The paper tackles the problem of reducing memory and computational costs in deep neural networks by introducing Binarized Neural Networks (BNNs), which use binary weights and activations at run-time, achieving nearly state-of-the-art results on MNIST, CIFAR-10, and SVHN datasets and a 7x speedup on MNIST with optimized GPU kernels.
We introduce a method to train Binarized Neural Networks (BNNs) - neural networks with binary weights and activations at run-time. At training-time the binary weights and activations are used for computing the parameters gradients. During the forward pass, BNNs drastically reduce memory size and accesses, and replace most arithmetic operations with bit-wise operations, which is expected to substantially improve power-efficiency.
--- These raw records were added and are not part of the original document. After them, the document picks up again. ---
(* ===== verification/MmuProps.v ===== *)
(** * Properties of the MMU *)

From S2P Require Import Prelude Hash DList RA RARep RAGeo RAInv RAOps RAAlloc RAImport RATop RALife RAProps RASys.
From S2P Require Import Mmu MmuRep MmuOps MmuTab MmuMap MmuUnmap MmuCtx MmuLife MmuHeap MmuVm MmuVmOps MmuTop MmuDevice.

Section props.
Context {env : MmuEnv} {law : MmuLaw env}.

(** ** Refinement *)

(** C2: whatever a client of the MMU does (make contexts and heaps, hand out
    ranges of addresses, map, unmap and look up pages, give ranges, heaps and
    contexts back), as long as it keeps the rules of mmu.c, the C code neither
    faults nor loops, whether the kernel gives it memory or not; its answers
    and its states are those of abstract page tables and live ranges; it loses
    no memory but a block for each context it could not make; and the device,
    walking the words in memory from the directory of any context, finds for
    every address what the abstract tables say. *)
Theorem mmu_refines c k n s A :
  vrep k n s A → vm_client_ok c A →
  wp (run_vm_client c) (λ l s', ∃ A' k', vm_client_spec c A l A' ∧ k ≤ k' ≤ k + leaks l ∧ vrep k' n s' A' ∧
    ∀ x u, x ∈ t_list (va_tab A') → is_u32 u → device s' x u = pte_view <$> translate (va_tab A') x u) s.
Proof.
  intros Hv Hok. eapply wp_mono; [by apply wp_run_vm_client|]. intros l s' (A'&k'&Hs&Hk&Hv'). exists A', k'.
  split_and!; [done|lia|lia|done|]. intros x u Hx Hu. by eapply device_translate.
Qed.

(** ** Mapping *)

(** C30: mapping pages of a block, of a list or of a buffer of the CPU makes the
    device find them, page by page and with the protection asked for, at the
    addresses of the range, in every context that looks through the heap's page
    tables: all contexts if the heap is shared, its own otherwise; every other
    address of every context is as before. *)
Theorem mmu_map_device k n s A p h l v src sz f :
  vrep k n s A → va_heaps A !! p = Some (h, l) → vm_pre (VMap p v src sz f) A →
  wp (run_vm_op (VMap p v src sz f)) (λ _ s', ∀ c u, c ∈ t_list (va_tab A) → is_u32 u →
    device s' c u =
      if decide (sees_heap (va_tab A) h c u ∧ v ≤ u < v + Z.of_nat (pages sz) * 4096)
      then Some (u32 (page_of_source src f ((u - v) / 4096)) / 4096 * 4096, pte_flags f)
      else device s c u) s.
Proof.
  intros Hv Hp Hpre. pose proof Hpre as [(h1&l1&Hp1&Hf) _]. rewrite Hp in Hp1. injection Hp1 as <- <-.
  eapply wp_mono; [by eapply wp_run_vm_op|]. intros r s' (A'&k'&Hs&_&Hv') c u Hc Hu. destruct r; try done.
  destruct Hs as (h1&l1&Hp1&->). rewrite Hp in Hp1. injection Hp1 as <- <-.
  destruct (put_pages_list (pages sz) (psMMUContext h) v (page_of_source src f) f 0 (va_tab A)) as [Hl _].
  destruct (device_step _ _ _ _ _ _ _ _ c u Hv Hv' Hl Hc Hu) as [-> ->]. pose proof Hv as [[G Hr] _ _].
  cbn [va_tab set_tab]. rewrite (map_translate _ _ _ _ _ _ _ _ _ _ _ _ Hr Hf). unfold sees_heap.
  destruct (decide _); [|done]. simpl. by rewrite pte_view_pte.
Qed.

(** C36: what the driver answers for an address of a heap is the page that
    the device finds there, or null if it finds none, provided that the page
    table of the address, if it has been made, has its memory: an
    MMU_PT_INFO that a failed _AllocPageTableMemory left without memory
    makes MMU_GetPhysPageAddr follow a null pointer. *)
Theorem mmu_query_device k n s A p h l v :
  vrep k n s A → va_heaps A !! p = Some (h, l) → vm_pre (VQuery p v) A →
  wp (run_vm_op (VQuery p v)) (λ r s', r = VrPage (default 0 (fst <$> device s (psMMUContext h) v)) ∧
    ∀ c u, c ∈ t_list (va_tab A) → is_u32 u → device s' c u = device s c u) s.
Proof.
  intros Hv Hp Hpre. pose proof Hpre as (h1&l1&Hp1&Hu&_). rewrite Hp in Hp1. injection Hp1 as <- <-.
  destruct (vrep_heap _ _ _ _ _ _ _ Hv Hp) as (h1&_&Hh&->&_). pose proof Hv as [[G Hr] _ _].
  destruct (rep_heap_range _ _ _ _ _ _ _ Hr Hh) as (Hok&_).
  eapply wp_mono; [by eapply wp_run_vm_op|]. intros r s' (A'&k'&Hs&_&Hv'). destruct r as [| | |P|]; try done.
  destruct Hs as [(h2&l2&Hp2&->) ->]. rewrite Hp in Hp2. injection Hp2 as <- <-. split.
  - erewrite device_translate; [|done|apply (ho_ctx _ _ Hok)|done]. unfold phys_of. f_equal.
    change (psMMUContext (strip h1)) with (psMMUContext h1). by destruct (translate (va_tab A) (psMMUContext h1) v).
  - intros c u Hc Hu'. by destruct (device_step _ _ _ _ _ _ _ _ c u Hv Hv' eq_refl Hc Hu') as [-> ->].
Qed.

(** ** Ranges of addresses *)

(** C33: [MMU_Alloc] that is to choose the address (without
    PVRSRV_MEM_USER_SUPPLIED_DEVVADDR, with which it takes any address)
    answers a range of the heap, aligned as asked, that meets no live range,
    and makes the page table of each of its pages below the last 4 MB; the
    device sees no difference. Size and alignment are positive multiples of
    the page size ([page_request]). It refuses only if the kernel refused
    memory, or no free tag of the heap's arena had room; then the live
    ranges are those before. *)
Theorem mmu_alloc_backed k n s A p h l sz fl al v0 :
  vrep k n s A → va_heaps A !! p = Some (h, l) → page_request sz al →
  Z.land fl PVRSRV_MEM_USER_SUPPLIED_DEVVADDR = 0 →
  wp (MMU_Alloc p sz fl al v0) (λ r s', heap_alloc k n s A p h l sz al r s' ∧
    ∀ c u, c ∈ t_list (va_tab A) → is_u32 u → device s' c u = device s c u) s.
Proof.
  intros Hv Hp Hreq Hfl. eapply wp_mono; [by eapply wp_MMU_Alloc|]. intros r s' Hpost. split; [done|].
  intros c u Hc Hu. destruct Hpost as (_&a'&Hg&Hpost).
  assert (∃ A', vrep k n s' A' ∧ va_tab A' = a') as (A'&Hv'&<-) by (destruct r.1; [destruct Hpost as [? _]|destruct Hpost as [? _]]; by eexists).
  destruct (device_step _ _ _ _ _ _ _ _ c u Hv Hv' (gr_list _ _ _ Hg) Hc Hu) as [-> ->].
  by rewrite (grown_translate h (va_tab A)).
Qed.

(** C37: a heap of 4 KB pages just made serves any request of whole pages
    that fits it and whose alignment divides its base address, if no
    OSAllocMem fails and the kernel has a page for each page table of the
    heap. *)
Theorem mmu_new_heap_serves k n s A c d sz al :
  vrep k n s A → can_create A c d → devarena_DataPageSize d = 4096 → vm_plenty s →
  supply (S (n + areas (va_tab A) + Z.to_nat (ui32PageTableCount (heap_of c d)))) →
  page_request sz al → sz ≤ ui32Size d → BaseDevVAddr d mod al = 0 →
  wp (p ← MMU_Create c d; MMU_Alloc p sz 0 al 0) (λ r _, r.1 = true) s.
Proof.
  intros Hv Hcan Hpg Hpl Hsup Hreq Hle Hal. pose proof Hcan as (_&Hd&_). wp_step. eapply wp_mono; [by eapply wp_MMU_Create|].
  unfold heap_created. cbn beta. intros p s1 Hpost. destruct (Z.eqb_spec p 0) as [->|Hp]; [by destruct Hpost as [_ [?|?]]|].
  destruct Hpost as (_&Hv1&_&Ht&Hpl1). destruct (Hpl1 Hpl) as [Ho Hm]. pose proof (heap_of_count c d Hd) as Hcnt.
  eapply wp_mono; [eapply (wp_MMU_Alloc k n s1 (created A p c d) p (strip (heap_of c d)) ∅); [done|apply lookup_insert_eq|done|done]|].
  intros [[] v] s2 (_&a'&Hg&Hres); [done|]. exfalso. cbn [fst] in Hres. destruct Hres as [_ Hno]. destruct (Hno Ho) as [Hen|Hfull].
  - apply Hen. split; [done|]. intros t X HX. apply Hsup. pose proof (grown_areas _ _ _ Hg Hcnt) as Ha.
    destruct (owned_same (heap_of c d) (Some c) (va_tab A)) as [E1 E2].
    assert (areas (va_tab (created A p c d)) = areas (va_tab A)) as Hae by (unfold areas; cbn [va_tab created]; by rewrite E1, E2).
    rewrite Hae in Ha. change (ui32PageTableCount (strip (heap_of c d))) with (ui32PageTableCount (heap_of c d)) in Ha. lia.
  - by eapply (new_heap_room s1 p d sz al Hd Ht Hreq Hal Hle (strip (heap_of c d)) eq_refl).
Qed.

(** C31: giving back a live range with its own size, of which no page table
    lacks its memory (where one does, MMU_UnmapPagesAndFreePTs stays at its
    address and the rest of the range stays mapped, mmu.c:2135), takes its
    pages, and only those, from the device in every context that looks
    through the heap, ends the life of that range only, and has the device
    drop its cached page tables, and its cached directory too if a page
    table was freed. An address that does not start a live range changes
    nothing. *)
Theorem mmu_free_device k n s A p h l v sz :
  vrep k n s A → va_heaps A !! p = Some (h, l) → (∀ m, l !! v = Some m → sz = m) →
  (∀ i, 0 ≤ i < sz / 4096 → t_pt (va_tab A) !! (psMMUContext h, pdx (v + i * 4096)) ≠ Some None) →
  wp (MMU_Free p v sz) (λ _ s',
    (∀ c u, c ∈ t_list (va_tab A) → is_u32 u → device s' c u =
       if decide (is_Some (l !! v) ∧ sees_heap (va_tab A) h c u ∧ v ≤ u < v + sz) then None else device s c u) ∧
    ∃ A', vrep k n s' A' ∧ va_heaps A' = <[p := (h, delete v l)]> (va_heaps A) ∧ (is_Some (l !! v) → invalidated A A' s')) s.
Proof.
  intros Hv Hp Hm Hn. eapply wp_mono; [by eapply wp_MMU_Free|]. intros [] s' Hpost. destruct (l !! v) as [m|] eqn:Hl.
  - rewrite (Hm m eq_refl) in Hpost, Hn |- *. destruct Hpost as [Hv' Hi]. split; [|by eexists].
    intros c u Hc Hu. destruct (unmap_run_same (Z.to_nat (m / 4096)) (psMMUContext h) v (va_tab A)) as [Hlist _].
    destruct (device_step _ _ _ _ _ _ _ _ c u Hv Hv' Hlist Hc Hu) as [-> ->].
    rewrite (free_translate k n s A p h l v m c u Hv Hp Hl Hn).
    destruct (decide _) as [Hs|Hs], (decide (is_Some (Some m) ∧ _)) as [Hs'|Hs']; [done| | |done].
    + destruct Hs'. split; [by eexists|done].
    + by destruct Hs, Hs' as [_ ?].
  - split.
    + intros c u Hc Hu. rewrite decide_False by (intros [[? ?] _]; done).
      by destruct (device_step _ _ _ _ _ _ _ _ c u Hv Hpost eq_refl Hc Hu) as [-> ->].
    + exists A. split; [done|]. split; [|by intros [? ?]]. rewrite delete_id by done. by rewrite insert_id.
Qed.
To validate the effectiveness of BNNs we conduct two sets of experiments on the Torch7 and Theano frameworks. On both, BNNs achieved nearly state-of-the-art results over the MNIST, CIFAR-10 and SVHN datasets. Last but not least, we wrote a binary matrix multiplication GPU kernel with which it is possible to run our MNIST BNN 7 times faster than with an unoptimized GPU kernel, without suffering any loss in classification accuracy. The code for training and running our BNNs is available on-line.